The episode below was recorded with Lindy as a special for International Womens’ Month. We wanted to dive deeper into her experience dealing with imposter syndrome and place a specific lens on how this takes shape for female founders across the industry.
“I am large, I contain multitudes”
We are all complex individuals made up of the various experiences we’ve had and the pasts that have added up to bring us to our present. That’s a truism. It’s trite in its obviousness.
What isn’t always so obvious is how we feel about our accomplishments and the various parts of our journey that have brought us to this present moment.
Despite our various accomplishments, our education, our successes, our triumphs, we may still finding ourselves with the dreaded “imposter syndrome” feeling that no matter what we have achieved, we are still just not enough, and it’s only a matter of time until everyone starts to see us as the frauds we believe ourselves to be.
In my experience as a former tech founder, this kind of ‘imposter syndrome’ gets amplified tenfold in the tech ecosystem.
If you are a tech founder, then you live in a world of “show”. What I mean by this is:
- You must be “on show” each and every time you are pitching or talking with potential investors. You want them to be excited about your company and product. You want them to believe in you. You do not want them to hear your screaming insecurities.

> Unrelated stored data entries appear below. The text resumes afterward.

(** * Railway ticket reservation: the seat table, [check_ticket] and [book_ticket]

    A shallow embedding of [tools.py] (the two database operations), of
    [server.py] (the two tools wrapping them) and of the part of the pymysql
    connection they use ([db.py]), followed by the properties of the
    reservation store.

    The program is sequential Python talking to a MySQL table [t_seat].
    It is modelled as a state-and-exception monad over a [world] holding the
    committed rows of [t_seat], the rows as the open connection sees them
    (its uncommitted writes included) and the schedule of driver failures
    still to come. *)

From Stdlib Require Import List ZArith String Bool Lia DecimalString.
Import ListNotations.

Local Open Scope string_scope.
Local Open Scope Z_scope.

(** ** Data model *)

(** A row of [t_seat].  [seat_status] is the integer column the queries
    compare with 0 and set to 1. *)
Record seat : Type := mkSeat {
  id : Z;
  start_station : string;
  end_station : string;
  seat_status : Z
}.

Definition AVAILABLE : Z := 0.
Definition BOOKED : Z := 1.

(** Exceptions of the database driver; [str_exn] is Python's [str(e)]. *)
Inductive exn : Type :=
| OperationalError (msg : string)
| ProgrammingError (msg : string)
| InterfaceError (msg : string).

Definition str_exn (e : exn) : string :=
  match e with
  | OperationalError msg => msg
  | ProgrammingError msg => msg
  | InterfaceError msg => msg
  end.

(** [str(n)] for a Python integer, as the f-strings of the source format it. *)
Definition str_int (n : Z) : string := NilEmpty.string_of_int (Z.to_int n).

(** The state the program runs against.
    - [t_seat]: the committed rows, in the order the engine scans them;
    - [session]: the rows as seen by the connection of the call in progress
      ([autocommit=False]: its writes stay here until [commit]);
    - [faults]: for each coming call into the driver, whether it raises
      (connectivity, deadlock, lock-wait timeout, ...).  An exhausted
      schedule means no further failure. *)
Record world : Type := mkWorld {
  t_seat : list seat;
  session : list seat;
  faults : list (option exn)
}.

(** ** Python control flow: return, raise, try/except, try/finally *)

Inductive outcome (A : Type) : Type :=
| Returns (a : A)
| Raises (e : exn).
Arguments Returns {A} a.
Arguments Raises {A} e.

Definition DB (A : Type) : Type := world -> outcome A * world.

Definition ret {A} (a : A) : DB A := fun w => (Returns a, w).

Definition raise {A} (e : exn) : DB A := fun w => (Raises e, w).

Definition bind {A B} (m : DB A) (k : A -> DB B) : DB B :=
  fun w =>
    match m w with
    | (Returns a, w1) => k a w1
    | (Raises e, w1) => (Raises e, w1)
    end.

(** [try: body / except Exception as e: handler e].  An exception raised by
    the handler itself is not caught. *)
Definition try_except {A} (body : DB A) (handler : exn -> DB A) : DB A :=
  fun w =>
    match body w with
    | (Returns a, w1) => (Returns a, w1)
    | (Raises e, w1) => handler e w1
    end.

(** [try: body / finally: fin].  [fin] runs on every exit of [body]; when
    [fin] raises, its exception replaces the pending result. *)
Definition try_finally {A} (body : DB A) (fin : DB unit) : DB A :=
  fun w =>
    match body w with
    | (r, w1) =>
        match fin w1 with
        | (Returns _, w2) => (r, w2)
        | (Raises e, w2) => (Raises e, w2)
        end
    end.

Declare Scope db_scope.
Delimit Scope db_scope with db.
Notation "x <- m ;; k" := (bind m (fun x => k))
  (at level 100, m at next level, right associativity) : db_scope.
Notation "m ;; k" := (bind m (fun _ => k))
  (at level 100, right associativity) : db_scope.
Local Open Scope db_scope.

(** ** The pymysql connection ([db.py] and the calls made on it) *)

(** Every call that reaches the server consumes one entry of the failure
    schedule and raises when that entry says so, before having any effect. *)
Definition driver_call : DB unit :=
  fun w =>
    match faults w with
    | [] => (Returns tt, w)
    | None :: fs => (Returns tt, mkWorld (t_seat w) (session w) fs)
    | Some e :: fs => (Raises e, mkWorld (t_seat w) (session w) fs)
    end.

Definition put_session (rows : list seat) : DB unit :=
  fun w => (Returns tt, mkWorld (t_seat w) rows (faults w)).

Definition get_session : DB (list seat) :=
  fun w => (Returns (session w), w).

Definition get_committed : DB (list seat) :=
  fun w => (Returns (t_seat w), w).

Definition put_committed (rows : list seat) : DB unit :=
  fun w => (Returns tt, mkWorld rows (session w) (faults w)).

(** [pymysql.connect(..., autocommit=False)]: a fresh connection sees the
    committed rows. *)
Definition get_db_connection : DB unit :=
  driver_call ;;
  rows <- get_committed ;;
  put_session rows.

(** [conn.commit()]: the connection's writes become the committed rows. *)
Definition commit : DB unit :=
  driver_call ;;
  rows <- get_session ;;
  put_committed rows.

(** [conn.rollback()]: the connection's uncommitted writes are dropped. *)
Definition rollback : DB unit :=
  driver_call ;;
  rows <- get_committed ;;
  put_session rows.

(** [conn.close()]: uncommitted work is lost.  pymysql writes its quit
    command inside [try: ... except Exception: pass], so a failure of that
    write stays inside [close]; its only own error, on a connection closed
    before, cannot occur, each connection being closed once. *)
Definition close : DB unit :=
  rows <- get_committed ;;
  put_session rows ;;
  try_except driver_call (fun _ => ret tt).

(** ** The three SQL statements *)

(** Modelled from the spec: the schema of [t_seat] (and with it the
    collation of the station columns) is not in the repository; section 3 of
    the specification says a route is matched exactly and case-sensitively,
    so the comparison of [start_station=%s] is byte equality. *)
Definition station_eqb (a b : string) : bool := String.eqb a b.

(** [WHERE seat_status=0 AND start_station=%s AND end_station=%s] *)
Definition where_available (start_ end_ : string) (r : seat) : bool :=
  (seat_status r =? 0)
  && station_eqb (start_station r) start_
  && station_eqb (end_station r) end_.

(** [SELECT COUNT( * ) AS available_seats FROM t_seat WHERE ...]: a result
    set of exactly one row. *)
Definition execute_count (start_ end_ : string) : DB (list Z) :=
  driver_call ;;
  rows <- get_session ;;
  ret [Z.of_nat (List.length (filter (where_available start_ end_) rows))].

(** [cursor.fetchone()] *)
Definition fetchone {A} (result_set : list A) : option A := hd_error result_set.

- You must be “on show” when you are in sales mode with your customers. And in the early days, if you are the founder, then you should be doing founder-led sales, helping your customers and prospective customers to believe in you and your product. You do not want them to hear your screaming insecurities.
- You must be “on show” when you start onboarding your first team members in the early days. You need your team to believe in you and the company they’ve joined. They need to believe in the mission and their future with the company. You do not want them to hear your screaming insecurities.
And so you are often living a kind of performance. That’s not to say that the performance isn’t real, because it is. Your company and product are THE BEST to invest in, to buy, and to work for. It’s true. You believe this and know this to be true.
And at the same time, you might also feel like a bit of a fraud. Or that it’s only a matter of time until the Jenga blocks you are building begin to topple and fall.
But the reality of these feelings, that consistently seem to be at odds with each other, is nonetheless true. Antinomy refers to the apparent mutual incompatibility of two notions that are equally valid or correct. It applies to this feeling of simultaneously being unendingly confident and excited about your startup – the value creation for investors, the way the product revolutionizes something for your customers, and the workplace that gives a home to your employees – and also being wracked with insecurities.
As a tech leader and entrepreneur, we can feel the weight of heavy decisions landing upon us and not know if we have the right to make such hard choices for those in our ecosystem. It’s a lot to carry on your shoulders as an entrepreneur, especially if the back of your mind is screaming with “imposter syndrome” messages.
So if that is a very common experience, what do you do with it?
Here are two key things to get you started:
- Know that you are not alone. Find your peers. Find your fellow founders. This is one of the values of an accelerator like L-Spark. You can meet other founders at similar stages. They will then be the CEOs of companies growing and scaling alongside yours, and they will continue to be your peers.
- Find your places to be unscripted. If you have to be “on show” in a variety of places, find those places where you can be unplugged and vulnerable. Is that in your yoga class? Maybe when you’re out on a run? Perhaps you go to church or it’s with your family? Wherever those places are where you can put off the bravado and just be a smaller version of yourself can help.
So, rest assured that being a founder can be strange and lonely. You can feel the antinomy of both being amazing and full of confidence AND holding on with sheer, white knuckled terror.
And one day, I’ll tell you all about how that is the same when you go from being a professor to being a tech founder to being a tech executive to being a tech banker! Talk about various antinomies! As Walt Whitman once wrote: “Do I contradict myself? Very well then I contradict myself, (I am large, I contain multitudes.)”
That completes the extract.